Stress corrosion cracking
Austenitic chromium-nickel steels that are highly stressed in tension may develop transcrystalline or intercrystalline cracks when simultaneously exposed to a specific aqueous corrosive medium. The austenitic stainless steels are very susceptible to chloride stress corrosion cracking. Dissolved oxygen is essential to the cracking of the austenitic stainless steels in solutions containing chlorides or other halides
The chances of stress corrosion cracking occurring can be reduced by the following:
- Substituting an alloy which is not susceptible to cracking in the particular environment.
- Removing the particular ion associated with the cracking.
- Removing all dissolved oxygen.
- Annealing the material to relax any residual stresses.
Formation of sigma phase
Sigma phase may form in certain austenitic stainless steels and may reduce its room temperature ductility and toughness. Sigma phase is formed in certain stainless steel alloys, such as 310, 316, 321 and 347, in the temperature range between 1050 F (566C) and 1700 F (927C). However, 304 and 304H tubing are not subject to this embrittlement mechanism in normal boiler use. Factors contributing to the formation of sigma phase include the progressive solidification, and the presence of ferritizers — particularly molybdenum, columbium and titanium.

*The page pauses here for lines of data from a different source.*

(** What every listing of the three is: a selection of the rows by a test
    on the row alone. *)
Lemma listings_follow_rows (w w' : World) (x : Job.t) :
  (x ∈ job_rows w' ↔ x ∈ job_rows w) →
  (∀ c, x ∈ Category.active_jobs c w' ↔ x ∈ Category.active_jobs c w)
  ∧ (∀ co, x ∈ Company.active_jobs co w' ↔ x ∈ Company.active_jobs co w)
  ∧ (∀ co, x ∈ Company.paid_jobs co w' ↔ x ∈ Company.paid_jobs co w).
Proof.
  intros Hrows.
  unfold Category.active_jobs, Category.job_set, Company.active_jobs,
    Company.paid_jobs, Company.job_set.
  split; [|split]; intros ?; by rewrite !list_elem_of_filter, Hrows.
Qed.

(** X1.  The two ways of writing "active" agree: a posting is among the
    active postings of its category (two chained filters) exactly when it is
    among the active postings of its company (one filter, two conditions),
    and that is when it is stored with [paid_at] set and [expired_at]
    unset. *)
Theorem active_jobs_agree (c : Category.t) (co : Company.t) (w : World)
    (j : Job.t) :
  Job.category j = Category.id c →
  Job.company j = Company.id co →
  (j ∈ Category.active_jobs c w ↔ j ∈ Company.active_jobs co w)
  ∧ (j ∈ Category.active_jobs c w
     ↔ (∃ k, job_table w !! k = Some j) ∧ phase j = Paid).
Proof.
  intros Hc Hco.
  unfold Category.active_jobs, Category.job_set, Company.active_jobs,
    Company.job_set, phase.
  rewrite !list_elem_of_filter, elem_of_job_rows.
  destruct (Job.paid_at j) as [p|], (Job.expired_at j) as [e|];
    rewrite ?is_Some_alt; intuition (try done; eauto).
Qed.

Lemma active_jobs_agree_witness :
  Sample.paid_job ∈ Category.active_jobs Board.engineering
                       (world (Board.call_on Sample.paid_job []))
  ↔ Sample.paid_job ∈ Company.active_jobs Board.acme
                         (world (Board.call_on Sample.paid_job [])).
Proof.
  exact (proj1 (active_jobs_agree Board.engineering Board.acme
                  (world (Board.call_on Sample.paid_job [])) Sample.paid_job
                  eq_refl eq_refl)).
Defined.

(** X2.  The paid postings of a company are its active postings together
    with its expired ones, and the two kinds do not overlap; a posting that
    was never paid is in neither listing. *)
Theorem paid_jobs_split (co : Company.t) (w : World) (j : Job.t) :
  (j ∈ Company.paid_jobs co w
   ↔ (j ∈ Company.active_jobs co w
      ∨ (j ∈ Company.job_set co w ∧ phase j = Expired)))
  ∧ (j ∈ Company.active_jobs co w → phase j = Paid)
  ∧ (Job.paid_at j = None →
       (j ∉ Company.paid_jobs co w) ∧ (j ∉ Company.active_jobs co w)).
Proof.
  unfold Company.paid_jobs, Company.active_jobs, phase.
  rewrite !list_elem_of_filter.
  destruct (Job.paid_at j) as [p|], (Job.expired_at j) as [e|];
    rewrite ?is_Some_alt; intuition (try done; eauto).
Qed.

Lemma paid_jobs_split_witness :
  (Sample.job ∉ Company.paid_jobs Board.acme
                  (world (Board.call_on Sample.job [])))
  ∧ (Sample.job ∉ Company.active_jobs Board.acme
                    (world (Board.call_on Sample.job []))).
Proof.
  exact (proj2 (proj2 (paid_jobs_split Board.acme
                         (world (Board.call_on Sample.job [])) Sample.job))
               eq_refl).
Defined.

(** X3.  [activate] publishes: once it has run on a stored posting that was
    neither paid nor expired, the posting is among the active postings of
    its category and of its company and among the company's paid postings,
    where it was not before; and every other row is listed exactly where it
    was. *)
Theorem activate_lists_posting (c : Category.t) (co : Company.t) (fr : Frame) :
  in_sync fr →
  Job.paid_at (self fr) = None →
  Job.expired_at (self fr) = None →
  Job.category (self fr) = Category.id c →
  Job.company (self fr) = Company.id co →
  let fr' := snd (activate fr) in
  (self fr ∉ Company.paid_jobs co (world fr))
  ∧ self fr' ∈ Category.active_jobs c (world fr')
  ∧ self fr' ∈ Company.active_jobs co (world fr')
  ∧ self fr' ∈ Company.paid_jobs co (world fr')
  ∧ (∀ x, x ≠ self fr → x ≠ self fr' →
       (∀ c', x ∈ Category.active_jobs c' (world fr')
              ↔ x ∈ Category.active_jobs c' (world fr))
       ∧ (∀ co', x ∈ Company.active_jobs co' (world fr')
                 ↔ x ∈ Company.active_jobs co' (world fr))
       ∧ (∀ co', x ∈ Company.paid_jobs co' (world fr')
                 ↔ x ∈ Company.paid_jobs co' (world fr))).
Proof.
  intros Hsync Hp He Hc Hco; simpl.
  rewrite (activate_stamps fr Hp); simpl.
  rewrite paid_self_stored by by eexists.
  assert (Job.set_paid_at (Some (clock (world fr))) (self fr)
            ∈ job_rows
                (log (SaveJob (Job.set_paid_at (Some (clock (world fr))) (self fr)))
                   (put_job (Job.set_paid_at (Some (clock (world fr))) (self fr))
                      (world fr)))) as Hin.
  { apply elem_of_job_rows. exists (Job.id (self fr)). apply lookup_insert_eq. }
  unfold Category.active_jobs, Category.job_set, Company.active_jobs,
    Company.paid_jobs, Company.job_set.
  rewrite !list_elem_of_filter.
  split; [rewrite Hp; by intros [[? ?] _]|].
  simpl in *. rewrite He.
  split; [done|]. split; [done|]. split; [done|].
  intros x Hold Hnew.
  by apply listings_follow_rows,
    (job_rows_elsewhere fr _
       (Job.set_paid_at (Some (clock (world fr))) (self fr))).
Qed.

Lemma activate_lists_posting_witness :
  self (snd (activate (Board.call_on Sample.job [])))
    ∈ Category.active_jobs Board.engineering
        (world (snd (activate (Board.call_on Sample.job []))))
  ∧ (Board.other_job
       ∈ Company.active_jobs Board.acme
           (world (snd (activate (Board.call_on Sample.job []))))
     ↔ Board.other_job
         ∈ Company.active_jobs Board.acme (world (Board.call_on Sample.job []))).
Proof.
  destruct (activate_lists_posting Board.engineering Board.acme
              (Board.call_on Sample.job []) eq_refl eq_refl eq_refl eq_refl eq_refl)
    as (_ & Hlisted & _ & _ & Hothers).
  split; [exact Hlisted|].
  refine (proj1 (proj2 (Hothers Board.other_job _ _)) Board.acme); discriminate.
Defined.

(** X4.  [expire] retires: once it has run on a stored posting that was paid
    and not expired, whether it returned or raised for want of a SiteConfig,
    neither the old row nor the new one is among the active postings of any
    category or company; the posting is still among its company's paid
    postings; and every other row is listed exactly where it was. *)
Theorem expire_delists_posting (render : string → Job.t → string)
    (co : Company.t) (fr : Frame) (t : Time) :
  in_sync fr →
  keyed (world fr) →
  Job.paid_at (self fr) = Some t →
  Job.expired_at (self fr) = None →
  Job.company (self fr) = Company.id co →
  let fr' := snd (expire render fr) in
  self fr ∈ Company.active_jobs co (world fr)
  ∧ (∀ c', (self fr ∉ Category.active_jobs c' (world fr'))
           ∧ (self fr' ∉ Category.active_jobs c' (world fr')))
  ∧ (∀ co', (self fr ∉ Company.active_jobs co' (world fr'))
            ∧ (self fr' ∉ Company.active_jobs co' (world fr')))
  ∧ self fr' ∈ Company.paid_jobs co (world fr')
  ∧ (∀ x, x ≠ self fr → x ≠ self fr' →
       (∀ c', x ∈ Category.active_jobs c' (world fr')
              ↔ x ∈ Category.active_jobs c' (world fr))
       ∧ (∀ co', x ∈ Company.active_jobs co' (world fr')
                 ↔ x ∈ Company.active_jobs co' (world fr))
       ∧ (∀ co', x ∈ Company.paid_jobs co' (world fr')
                 ↔ x ∈ Company.paid_jobs co' (world fr))).
Proof.
  intros Hsync Hkeyed Hp He Hco; simpl.
  assert (∃ evs, snd (expire render fr)
                 = MkFrame (expired_self fr) (expired_world fr evs))
    as [evs ->].
  { destruct (expire_runs render fr t Hp He) as (r & evs & -> & _).
    by eexists. }
  simpl.
  assert (expired_self fr
          = Job.set_expired_at (Some (clock (world fr))) (self fr)) as Hself.
  { apply expired_self_stored. by eexists. }
  assert (∀ x, x ∈ job_rows (expired_world fr evs)
               ↔ x = expired_self fr
                 ∨ ∃ k, k ≠ Job.id (self fr) ∧ job_table (world fr) !! k = Some x)
    as Hrows.
  { intros x. by apply job_rows_rewritten. }
  rewrite Hself in *.
  assert (self fr ∉ job_rows (expired_world fr evs)) as Hgone.
  { rewrite Hrows. intros [Heq|(k & Hk & Hx)].
    - apply (f_equal Job.expired_at) in Heq. simpl in Heq. congruence.
    - by apply Hkeyed in Hx. }
  unfold Category.active_jobs, Category.job_set, Company.active_jobs,
    Company.paid_jobs, Company.job_set.
  split; [|split; [|split; [|split]]].
  - rewrite !list_elem_of_filter, elem_of_job_rows, Hp, He.
    repeat split; try done. by exists (Job.id (self fr)).
  - intros c'. rewrite !list_elem_of_filter. split; [tauto|].
    by intros [? _].
  - intros co'. rewrite !list_elem_of_filter. split; [tauto|].
    by intros [[_ ?] _].
  - rewrite !list_elem_of_filter, Hrows; simpl. rewrite Hp.
    repeat split; try done. by left.
  - intros x Hold Hnew.
    apply listings_follow_rows,
      (job_rows_elsewhere fr _
         (Job.set_expired_at (Some (clock (world fr))) (self fr))); try done.
    unfold expired_world; simpl. by rewrite Hself.
Qed.

Lemma expire_delists_posting_witness :
  (Sample.paid_job
     ∉ Company.active_jobs Board.acme
         (world (snd (expire Sample.render (Board.call_on Sample.paid_job [])))))
  ∧ self (snd (expire Sample.render (Board.call_on Sample.paid_job [])))
      ∈ Company.paid_jobs Board.acme
          (world (snd (expire Sample.render (Board.call_on Sample.paid_job [])))).
Proof.
  destruct (expire_delists_posting Sample.render Board.acme
              (Board.call_on Sample.paid_job []) 1500)
    as (_ & _ & Hgone & Hpaid & _); try reflexivity.
  { intros k j Hk.
    change (<[7 := Sample.paid_job]> ({[11 := Board.other_job]} : gmap Z Job.t)
              !! k = Some j) in Hk.
    by apply lookup_insert_Some
      in Hk as [[<- <-]|[_ [<- <-]%lookup_singleton_Some]]. }
  split; [exact (proj1 (Hgone Board.acme)) | exact Hpaid].
Defined.

(** ** Histories *)

(** The three things a call can have done, with the frame it leaves. *)
Lemma invoke_outcome (render : string → Job.t → string) (c : call) (fr : Frame) :
  snd (invoke render c fr) = fr
  ∨ (c = Activate
     ∧ Job.paid_at (self fr) = None
     ∧ snd (invoke render c fr)
       = MkFrame (paid_self fr)
           (log (SaveJob (paid_self fr)) (put_job (paid_self fr) (world fr))))
  ∨ (c = Expire
     ∧ is_Some (Job.paid_at (self fr))
     ∧ Job.expired_at (self fr) = None
     ∧ ∃ evs,
         snd (invoke render c fr)
           = MkFrame (expired_self fr) (expired_world fr evs)
         ∧ (length (mails evs) ≤ 1)%nat).
Proof.
  destruct c; simpl.
  - destruct (Job.paid_at (self fr)) as [t|] eqn:Hp.
    + left. by rewrite activate_noop by by eexists.
    + right; left. by rewrite (activate_stamps fr Hp).
  - destruct (Job.paid_at (self fr)) as [t|] eqn:Hp;
      [destruct (Job.expired_at (self fr)) as [e|] eqn:He|].
    + left. by rewrite expire_noop by (right; by eexists).
    + right; right. split; [done|]. split; [by eexists|]. split; [done|].
      destruct (expire_runs render fr t Hp He) as (r & evs & -> & _ & Hlen).
      by exists evs.
    + left. by rewrite expire_noop by by left.
Qed.

Lemma created_at_saved (w : World) (j : Job.t) :
  Job.created_at j ≤ clock w → Job.created_at (pre_save w j) ≤ clock w.
Proof. rewrite pre_save_created_at. by destruct (job_table w !! Job.id j). Qed.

Sigma phase may also form in the ferritic stainless steels.
Formation of sigma phase may be minimized or prevented by proper selection of alloy.
CAUSES OF TUBING FAILURES
Intergranular corrosion
Intergranular corrosion (IGA) is a form of localized corrosive attack of areas adjacent to the grain boundaries. IGA is only of concern with austenitic stainless steels when the material is subject to caustic or halide solutions as from improper chemical cleaning or water treatment.
Intergranular corrosion can be prevented by the following:
- Avoiding contact with certain aggressive media, particularly inorganic acids, and by keeping the oxygen contents of the aqueous solutions low. Superheaters and reheaters are rarely exposed to aqueous solutions, and these are the main boiler components in which austenitic seamless tubing is used.

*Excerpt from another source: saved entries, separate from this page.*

Lemma step_no_sleeper s l s' :
  pool_inv s → no_sleeper s → step s l = Some s' → no_sleeper s'.
Proof.
  intros Hinv Hns Hs.
  pose proof (inv_dtor _ Hinv) as Hd.
  assert (l = LDtor ∨ l ≠ LDtor) as [->|Hl] by (destruct l; eauto).
  - simpl in Hs. unfold dtor_step in Hs. unfold no_sleeper in *.
    destruct (dtor s) eqn:Hpc; repeat case_match; try done;
      injection Hs as <-; simpl in *; try done.
    intros i w (w0 & -> & Hi)%list_lookup_fmap_Some.
    unfold wake. destruct (pc w0) eqn:Hpcw; simpl; congruence.
  - destruct (step_dtor_same _ _ _ Hs Hl) as [Hd' Ht'].
    unfold no_sleeper, dtor_inv in *. rewrite Hd'.
    assert (is_terminated_ s = true →
            (∀ i w, threads_ s !! i = Some w → pc w ≠ L27_blocked) →
            ∀ i w', threads_ s' !! i = Some w' → pc w' ≠ L27_blocked) as Hkeep.
    { intros Ht Hall i w' Hi' Hb.
      assert (is_Some (threads_ s !! i)) as [w Hi].
      { apply lookup_lt_is_Some. rewrite <- (step_threads_length _ _ _ Hs).
        by eapply lookup_lt_Some. }
      destruct (step_blocks _ _ _ _ _ _ Hs Hi Hi' (Hall _ _ Hi) Hb)
        as (_ & _ & _ & Hf & _). congruence. }
    destruct (dtor s); try done; apply Hkeep; naive_solver.
Qed.

Lemma run_no_sleeper tr s s' :
  pool_inv s → no_sleeper s → run s tr = Some s' → no_sleeper s'.
Proof.
  revert s. induction tr as [|l tr IH]; intros s Hinv Hns; simpl.
  - by intros [= <-].
  - destruct (step s l) as [s1|] eqn:Hs; [simpl|done].
    apply IH; [by eapply step_inv|by eapply step_no_sleeper].
Qed.

(** *** Reaching a state *)

Lemma can_reach_here s (P : pool Arg Val Exn → Prop) : P s → can_reach s P.
Proof. intros HP. exists [], s. split_and!; [done|constructor|done]. Qed.

Lemma can_reach_step s l s1 (P : pool Arg Val Exn → Prop) :
  step s l = Some s1 → quiet l → can_reach s1 P → can_reach s P.
Proof.
  intros Hs Hq (tr & s' & Hr & Hf & HP). exists (l :: tr), s'.
  split_and!; [simpl; by rewrite Hs|by constructor|done].
Qed.


Lemma can_reach_mono s (Q P : pool Arg Val Exn → Prop) :
  can_reach s Q → (∀ s1, Q s1 → P s1) → can_reach s P.
Proof. intros (tr & s1 & Hr & Hf & HQ) H. exists tr, s1. eauto. Qed.

Lemma run_sound tr s s' : sound s → run s tr = Some s' → sound s'.
Proof.
  intros (Hinv & Ho & Hns) Hr. split_and!.
  - by eapply run_inv.
  - by eapply run_owner.
  - by eapply run_no_sleeper.
Qed.


(** *** A worker running alone *)




(** *** Leaving the critical section *)

Lemma release_step i s w :
  pool_inv s → m_task_ s = Some (OWorker i) → threads_ s !! i = Some w →
  ∃ s1 w1,
    worker_step i s = Some s1 ∧ threads_ s1 !! i = Some w1 ∧
    dtor s1 = dtor s ∧
    (m_task_ s1 = None ∨
     (m_task_ s1 = Some (OWorker i) ∧ lock_rank (pc w1) < lock_rank (pc w))).
Proof.
  intros Hinv Hm Hi.
  pose proof (inv_workers _ Hinv i w Hi) as Hw. unfold worker_inv in Hw.
  assert (i < length (threads_ s)) as Hlt by (by eapply lookup_lt_Some).
  unfold worker_step. rewrite Hi. simpl.
  destruct (pc w) eqn:Hpc; try (by destruct Hw); try naive_solver.
  - destruct (wait_pred s); eexists _, _;
      (split; [reflexivity|]); simpl;
      (split; [by apply list_lookup_insert_eq|]); (split; [done|]).
    + right. simpl. split; [done|lia].
    + by left.
  - destruct (bool_decide (tasks_ s = []) && is_terminated_ s); eexists _, _;
      (split; [reflexivity|]); simpl;
      (split; [by apply list_lookup_insert_eq|]); (split; [done|]).
    + by left.
    + right. simpl. split; [done|lia].
  - destruct (tasks_ s) as [|t q] eqn:Hq; [naive_solver|]. eexists _, _.
    split; [reflexivity|]. simpl.
    split; [by apply list_lookup_insert_eq|]. split; [done|].
    right. simpl. split; [done|lia].
  - eexists _, _. split; [reflexivity|]. simpl.
    split; [by apply list_lookup_insert_eq|]. split; [done|]. by left.
Qed.

Lemma release m i s w :
  lock_rank (pc w) ≤ m →
  pool_inv s → m_task_ s = Some (OWorker i) → threads_ s !! i = Some w →
  can_reach s (λ s', m_task_ s' = None ∧ dtor s' = dtor s).
Proof.
  revert s w. induction m as [|m IH]; intros s w Hm Hinv Hlock Hi;
    destruct (release_step i s w Hinv Hlock Hi)
      as (s1 & w1 & Hs & Hi1 & Hd & Hcase);
    apply (can_reach_step s (LWorker i) s1); try done;
    destruct Hcase as [Hfree|[Hown Hlt]]; try lia;
    try (by apply can_reach_here).
  eapply can_reach_mono.
  - apply (IH s1 w1); try done; [lia|by eapply (step_inv s (LWorker i))].
  - intros s2 [? ?]. split; congruence.
Qed.

(** *** The destructor up to the joins *)






(** *** The workers return, the joins complete *)




Lemma done_unlocked s :
  pool_inv s → owner_inv s → dtor s = DDone → m_task_ s = None.
Proof.
  intros Hinv Ho Hd. pose proof (inv_dtor _ Hinv) as Hdi.
  unfold dtor_inv in Hdi. rewrite Hd in Hdi. destruct Hdi as (_ & Hnd & Hall).
  destruct (m_task_ s) as [[i|]|] eqn:Hm; [|done..].
  destruct (lookup_lt_is_Some_2 _ _ (Ho i Hm)) as [w Hi].
  pose proof (inv_workers _ Hinv i w Hi) as Hw. unfold worker_inv in Hw.
  rewrite (Hall _ _ Hi) in Hw. naive_solver.
Qed.

Lemma reachable_sound n st sp p0 tr s :
  ThreadPool_ctor n st sp = Constructed p0 → run p0 tr = Some s → sound s.
Proof.
  intros Hc Hr. eapply run_sound; [|done]. split_and!.
  - by eapply ctor_inv.
  - by eapply ctor_owner.
  - unfold no_sleeper. revert Hc. unfold ThreadPool_ctor.
    case_match; [done|]. intros [= <-].
    by rewrite (proj2 (proj2 (proj2 (proj2 (proj2 (proj2 (proj2
                 (spawn_fields _ _)))))))).
Qed.




(** *** Further properties of the pool *)

(** Mutual exclusion: a worker between the lock of line 26 and its unlock
    owns [m_task_]; no other worker is in that region and the destructor is
    not inside its guarded scope. *)
Theorem mutual_exclusion n st sp p0 tr s i j wi wj :
  ThreadPool_ctor n st sp = Constructed p0 → run p0 tr = Some s →
  threads_ s !! i = Some wi → threads_ s !! j = Some wj →
  holds_mutex (pc wi) = true →
  m_task_ s = Some (OWorker i) ∧
  (holds_mutex (pc wj) = true → i = j) ∧
  dtor_holds_mutex (dtor s) = false.
Proof.
  intros Hc Hr Hi Hj Hh.
  pose proof (reachable_inv _ _ _ _ _ _ Hc Hr) as Hinv.
  assert (∀ k w, threads_ s !! k = Some w → holds_mutex (pc w) = true →
                 m_task_ s = Some (OWorker k)) as Hown.
  { intros k w Hk Hhk. pose proof (inv_workers _ Hinv k w Hk) as Hw.
    unfold worker_inv in Hw. destruct (pc w); try done; naive_solver. }
  pose proof (Hown _ _ Hi Hh) as Hm. split_and!; [done| |].
  - intros Hhj. specialize (Hown _ _ Hj Hhj). congruence.
  - pose proof (inv_dtor _ Hinv) as Hd. unfold dtor_inv in Hd.
    destruct (dtor s); try done; destruct Hd as [_ Hd]; congruence.
Qed.


Lemma ctor_start_hook n st sp p0 :
  ThreadPool_ctor n st sp = Constructed p0 →
  start_hook_inv p0 ∧ on_thread_start p0 = st.
Proof.
  unfold ThreadPool_ctor. case_match; [done|]. intros [= <-]. split.
  - intros i w. rewrite spawn_threads. simpl.
    by intros [-> _]%lookup_replicate_1.
  - by rewrite (proj1 (proj2 (proj2 (proj2 (proj2 (spawn_fields _ _)))))).
Qed.

(** The start hook: in every reachable state a worker that has passed lines
    21-23 has called a supplied start hook exactly once, a worker still at
    line 21 has not called it, and an absent hook is never called. *)
Theorem start_hook_called_once n st sp p0 tr s i w :
  ThreadPool_ctor n st sp = Constructed p0 → run p0 tr = Some s →
  threads_ s !! i = Some w →
  start_calls w = expected_start_calls st (pc w).
Proof.
  intros Hc Hr Hi. destruct (ctor_start_hook _ _ _ _ Hc) as [Hinv Hst].
  pose proof (run_start_hook _ _ _ Hinv Hr) as Hinv'.
  destruct (run_hooks _ _ _ Hr) as [Hst' _].
  rewrite (Hinv' _ _ Hi). congruence.
Qed.

(** The termination flag is false until the destructor has executed line
    48 and true from then on; no step of any thread resets it. *)
Theorem termination_flag_set_once n st sp p0 tr s tr' s' :
  ThreadPool_ctor n st sp = Constructed p0 → run p0 tr = Some s →
  run s tr' = Some s' →
  is_terminated_ s = dtor_flag_set (dtor s) ∧
  (is_terminated_ s = true → is_terminated_ s' = true).
Proof.
  intros Hc Hr Hr'. split; [|by apply (run_flag_stable tr')].
  pose proof (reachable_inv _ _ _ _ _ _ Hc Hr) as Hinv.
  pose proof (inv_dtor _ Hinv) as Hd. unfold dtor_inv in Hd.
  destruct (dtor s); naive_solver.
Qed.

(** A worker blocks in [cv_task_.wait] only by its own step at line 27,
    with the queue empty and the flag clear, and the mutex is free once it
    is blocked. *)
Theorem worker_sleeps_only_when_idle n st sp p0 tr s l s' i w w' :
  ThreadPool_ctor n st sp = Constructed p0 → run p0 tr = Some s →
  step s l = Some s' →
  threads_ s !! i = Some w → threads_ s' !! i = Some w' →
  pc w ≠ L27_blocked → pc w' = L27_blocked →
  l = LWorker i ∧ pc w = L27 ∧ tasks_ s = [] ∧ is_terminated_ s = false ∧
  m_task_ s = Some (OWorker i) ∧ m_task_ s' = None.
Proof.
  intros Hc Hr Hs Hi Hi' Hne Hb.
  destruct (step_blocks _ _ _ _ _ _ Hs Hi Hi' Hne Hb)
    as (-> & Hpc & Hq & Ht & Hm).
  split_and!; try done.
  pose proof (reachable_inv _ _ _ _ _ _ Hc Hr) as Hinv.
  pose proof (inv_workers _ Hinv i w Hi) as Hw. unfold worker_inv in Hw.
  rewrite Hpc in Hw. naive_solver.
Qed.

(** Once the destructor has passed [notify_all], no worker is blocked in
    [cv_task_.wait] any more, whatever is submitted or woken later. *)
Theorem no_worker_sleeps_through_teardown n st sp p0 tr s i w :
  ThreadPool_ctor n st sp = Constructed p0 → run p0 tr = Some s →
  threads_ s !! i = Some w →
  (∃ j, dtor s = D53 j) ∨ dtor s = DDone →
  pc w ≠ L27_blocked.
Proof.
  intros Hc Hr Hi Hd.
  destruct (reachable_sound _ _ _ _ _ _ Hc Hr) as (_ & _ & Hns).
  unfold no_sleeper in Hns.
  destruct Hd as [[j Hd]|Hd]; rewrite Hd in Hns; by eapply Hns.
Qed.

(** When the destructor has returned, every worker thread has returned,
    the mutex is unlocked and the flag is set: the members can be
    destroyed. *)
Theorem destructor_leaves_pool_idle n st sp p0 tr s :
  ThreadPool_ctor n st sp = Constructed p0 → run p0 tr = Some s →
  dtor s = DDone →
  m_task_ s = None ∧ is_terminated_ s = true ∧
  length (threads_ s) = n ∧
  ∀ i w, threads_ s !! i = Some w → pc w = Returned ∧ stop_calls w = 0.
Proof.
  intros Hc Hr Hd.
  destruct (reachable_sound _ _ _ _ _ _ Hc Hr) as (Hinv & Ho & _).
  pose proof (inv_dtor _ Hinv) as Hdi. unfold dtor_inv in Hdi.
  rewrite Hd in Hdi. destruct Hdi as (Ht & _ & Hall).
  split_and!; [by apply done_unlocked|done| |].
  - rewrite (inv_size _ Hinv), (run_num_threads _ _ _ Hr).
    revert Hc. unfold ThreadPool_ctor. case_match; [done|]. intros [= <-].
    by rewrite (proj1 (spawn_fields _ _)).
  - intros i w Hi. split; [by eapply Hall|].
    pose proof (inv_workers _ Hinv i w Hi) as Hw. by destruct Hw.
Qed.

(** The mutex is never held for good: from every reachable state the pool
    can by itself get to a state in which [m_task_] is free. *)
Theorem mutex_can_be_released n st sp p0 tr s :
  ThreadPool_ctor n st sp = Constructed p0 → run p0 tr = Some s →
  can_reach s (λ s', m_task_ s' = None).
Proof.
  intros Hc Hr.
  destruct (reachable_sound _ _ _ _ _ _ Hc Hr) as (Hinv & Ho & _).
  destruct (m_task_ s) as [[i|]|] eqn:Hm; [| |by apply can_reach_here].
  - destruct (lookup_lt_is_Some_2 _ _ (Ho i Hm)) as [w Hi].
    eapply can_reach_mono; [by eapply (release _ i s w)|]. by intros s1 [? _].
  - pose proof (inv_dtor _ Hinv) as Hd. unfold dtor_inv in Hd.
    destruct (dtor s) eqn:Hpc; try (destruct Hd as (_ & Hd & _); congruence);
      try (destruct Hd as (_ & Hd); congruence).
    + apply (can_reach_step s LDtor (set_terminated true (set_dtor D49 s)));
        [simpl; unfold dtor_step; by rewrite Hpc|done|].
      apply (can_reach_step _ LDtor
               (set_mutex None (set_dtor D51 (set_terminated true (set_dtor D49 s)))));
        [done..|]. by apply can_reach_here.
    + apply (can_reach_step s LDtor (set_mutex None (set_dtor D51 s)));
        [simpl; unfold dtor_step; by rewrite Hpc|done|].
      by apply can_reach_here.
Qed.

(** *** A queued task gets run *)








(** *** The life of a task in a worker's hands *)

Lemma step_frame s l s' i w w' :
  step s l = Some s' →
  threads_ s !! i = Some w → threads_ s' !! i = Some w' →
  l = LWorker i ∨ w' = w ∨ (pc w = L27_blocked ∧ w' = set_pc L27_woken w).
Proof.
  intros Hs Hi Hi'.
  assert (∀ j w0, threads_ s !! j = Some w0 → pc w0 = L27_blocked →
            <[j:=set_pc L27_woken w0]> (threads_ s) !! i = Some w' →
            w' = w ∨ (pc w = L27_blocked ∧ w' = set_pc L27_woken w)) as Hwake.
  { intros j w0 Hj Hpc Hl.
    apply list_lookup_insert_Some in Hl as [(-> & <- & _)|(_ & Hl)];
      [right|left]; [|congruence].
    assert (w0 = w) as -> by congruence. done. }
  destruct l as [j|j|f a target|]; simpl in Hs.
  - destruct (decide (j = i)) as [->|Hji]; [by left|]. right. left.
    unfold worker_step in Hs.
    destruct (threads_ s !! j) as [w0|] eqn:Hj; [simpl in Hs|done].
    assert (threads_ s' !! i = threads_ s !! i) as Heq; [|congruence].
    destruct (pc w0) eqn:Hpc; repeat case_match; try done;
      injection Hs as <-; simpl; by rewrite list_lookup_insert_ne.
  - right. apply wake_step_shape in Hs as (w0 & Hj & Hpc & ->).
    by apply (Hwake j w0).
  - right. unfold Enqueue in Hs. destruct (m_task_ s); [done|]. simpl in Hs.
    destruct (notify_one target _) as [s3|] eqn:Hn; [simpl in Hs|done].
    injection Hs as <-. destruct target as [j|]; simpl in Hn.
    + apply wake_step_shape in Hn as (w0 & Hj & Hpc & ->).
      by apply (Hwake j w0).
    + case_match; [|done]. injection Hn as <-. simpl in *. left. congruence.
  - right. unfold dtor_step in Hs.
    destruct (dtor s) eqn:Hpc; repeat case_match; try done;
      injection Hs as <-; simpl in *; try (left; congruence).
    apply list_lookup_fmap_Some in Hi' as (w0 & -> & Hi0).
    assert (w0 = w) as -> by congruence.
    unfold wake. destruct (pc w) eqn:Hpcw; eauto.
Qed.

- Substituting a low-carbon grade or a grade which is alloyed with strong carbide stabilizers. These alloys have lower allowable stresses and require a heavier wall design.
Creep rupture
Creep is a time-dependent deformation which occurs when a material is stressed at high temperature. Over a period of time with a continued load, the material will eventually rupture.
The temperature at which creep becomes important depends on the particular metal. For carbon steel, creep rupture becomes a design consideration at 800 F, for alloy steels at about 900 F and for austenitic stainless steels at about 1040 F.
Creep rupture can be avoided in tubing by selecting a grade of steel whose creep rupture strength is sufficient to withstand the specific operating conditions. For boilers creep and creep rupture data have been used as part of the criteria for establishing maximum allowable working pressures. The values are listed in ASME Boiler and Pressure Vessel Code, “Section I, Power Boilers.” Designing to, or below, these maximum values is required by law in most states and Canadian provinces. Operating at the corresponding design conditions will prevent almost all failures of this type.